About|ATULASIMHA
Jayasimha Atulasimha

Dr. Jayasimha Atulasimha
Professor

Mechanical and Nuclear Engineering Department

College of Engineering


Jayasimha Atulasimha , PhD.

Jayasimha Atulasimha is an Engineering Foundation Professor of Mechanical and Nuclear Engineering with a courtesy/affiliate appointment in Electrical and Computer Engineering and Physics at the Virginia Commonwealth University. He received his B. Tech degree from the Indian Institute of Technology, Madras in 2001 and PhD from the University of Maryland, College Park in 2006. Spintronics, neuromorphic computing, hardware AI and quantum computing are his current research interests. Atulasimha has authored or coauthored over 90 journal publications, has coedited a book on nanomagnetic and spintronic devices for energy efficient computing, published 5 book chapters and has 4 patents. Some of this work has been highlighted in Nature and IOP Nanotechnology, and appeared in Chemical and Engineering. He has won several awards including most recently, VCU's National and International Recognition Award (NIRA) in 2023, Active Multifunctional Materials Outstanding Contribution Award presented by the Active and Multifunctional Materials Technical Committee of ASME in 2021 and the Engineer of the Year Award, Richmond Joint Engineering Council in 2021.

Atulasimha is a fellow of the ASME, an IEEE Senior Member and past chair for the Technical Committee on Spintronics, IEEE Nanotechnology Council. He also serves as the Associate Director for the Institute for Sustainable Energy and Environment (ISEE) at VCU. He is a Co-Chair of the Material and Devices working group for Semiconductor Industry Energy Efficiency Scaling (EES2), which is a US Department of Energy (DOE) roadmap effort to make computing devices energy efficient. In 2018 and 2021 he co-organized the 6th and 7th US Government Working Group meeting on Magnetic tunnel junctions (MTJs) respectively.
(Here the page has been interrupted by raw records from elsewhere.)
Lemma process_frames_count (fs : list Frame) :
  forall self : t,
    length (tracked self) = last_person_count self ->
    length (tracked (snd (process_frames self fs))) =
    last_person_count (snd (process_frames self fs)).
Proof.
  induction fs as [|f rest IH]; intros self Hinv; [exact Hinv|].
  simpl. pose proof (process_frame_count self f Hinv) as Hstep.
  destruct (process_frame self f) as [d self']. simpl in Hstep.
  specialize (IH self' Hstep).
  destruct (process_frames self' rest) as [ds self'']. exact IH.
Qed.

(** X4.  The number of people drives the decision.  A frame with another
    number of boxes than the last update saw is always checked; once a
    frame without boxes has gone through [process_frame], frames without
    boxes are not checked until somebody appears; and along any run that
    starts from a fresh tracker the cache holds as many slots as
    [last_person_count] says. *)
Theorem person_count_drives_recheck :
  (forall (self : t) (now : Time) (boxes : list BBox),
     length boxes <> last_person_count self ->
     needs_face_check self now boxes = true) /\
  (forall (self : t) (f : Frame) (now : Time),
     f_boxes f = [] ->
     needs_face_check (snd (process_frame self f)) now [] = false) /\
  (forall fs : list Frame,
     length (tracked (snd (process_frames init fs))) =
     last_person_count (snd (process_frames init fs))).
Proof.
  split; [|split].
  - intros self now boxes Hne. unfold needs_face_check.
    apply Nat.eqb_neq in Hne. rewrite Hne. reflexivity.
  - intros self f now Hempty. unfold process_frame, needs_face_check.
    rewrite Hempty. simpl.
    destruct (last_person_count self) as [|n] eqn:Hcount; simpl.
    + rewrite Hcount. reflexivity.
    + reflexivity.
  - intros fs. apply process_frames_count. reflexivity.
Qed.

Lemma person_count_drives_recheck_witness :
  needs_face_check (update init 100 [mkBBox 0 0 100 200] []) 101 [] = true /\
  needs_face_check
    (snd (process_frame (update init 100 [mkBBox 0 0 100 200] [])
            (mkFrame [] [] 101 101))) 102 [] = false.
Proof.
  split.
  - apply (proj1 person_count_drives_recheck). discriminate.
  - apply (proj1 (proj2 person_count_drives_recheck)). reflexivity.
Defined.

End TrackerMore.

(** ** The activity log over runs of any length *)

Section LoggerMore.
Import ActivityLogger.

Lemma should_log_other_name (self : t) (n name : string) (t0 t1 : Time) :
  n <> name ->
  _should_log (set_last_seen self n t0) t1 name = _should_log self t1 name.
Proof.
  intros Hne. unfold _should_log, set_last_seen. simpl.
  rewrite lookup_insert_ne by exact Hne. reflexivity.
Qed.

(** X5.  The gate keeps one clock per name: a call made for one name, however
    it ends, leaves the last reading and the decision of every other
    name as they were, and never changes the cooldowns, the directory or
    the notifier. *)
Theorem log_detection_other_names (self : t) (now : Time) (n : string)
    (frame : Image) (env : Env) :
  let self' := snd (fst (log_detection self now n frame env)) in
  (forall name : string, name <> n ->
     last_seen self' !! name = last_seen self !! name /\
     forall t1 : Time, _should_log self' t1 name = _should_log self t1 name) /\
  known_cooldown self' = known_cooldown self /\
  unknown_cooldown self' = unknown_cooldown self /\
  intruders_dir self' = intruders_dir self /\
  notifier self' = notifier self.
Proof.
  destruct (log_detection_cases self now n frame env)
    as [[_ Heq]|[(_ & _ & _ & Heq)|(_ & _ & tr & Heq & _)]];
    rewrite Heq; simpl.
  - split; [intros name _; split; reflexivity|repeat split].
  - split; [|repeat split]. intros name Hne. split.
    + apply lookup_insert_ne. congruence.
    + intros t1. apply should_log_other_name. congruence.
  - split; [|repeat split]. intros name Hne. split.
    + apply lookup_insert_ne. congruence.
    + intros t1. apply should_log_other_name. congruence.
Qed.

Lemma log_detection_other_names_witness :
  _should_log (snd (fst (log_detection with_bot 100 "Unknown" 1 calm))) 101 "asha" =
  _should_log with_bot 101 "asha".
Proof.
  apply (proj1 (log_detection_other_names with_bot 100 "Unknown" 1 calm) "asha").
  discriminate.
Defined.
Early in his academic career, he was one of the pioneers in the development of a new field “straintronics” that employs electric field induced strain to manipulate magnetic information in an energy efficient manner. Furthermore, his group's work on electric field control of magnetic skyrmions was published in Nature Electronics. He is working on demonstrating a prototype of an energy efficient non-volatile magnetic memory based on this work. Atulasimha's current research focus includes hardware AI and quantum computing. In hardware AI, the specific focus is on neuromorphic (brain-like) computing hardware that could enable embedded devices to learn from data in real-time while consuming very little power and hardware resources. Towards the goals of Convergence Lab Initiative (CLI) his group's research efforts will focus on edge AI for anomaly detection, information processing and developing prototypes of edge AI hardware on CMOS and CMOS+Spintronics platforms. Specifically, his group will explore various hardware AI paradigms and algorithms that enable state of the art testing accuracies while being extremely energy and hardware resource efficient both of which are severely constrained in edge devices.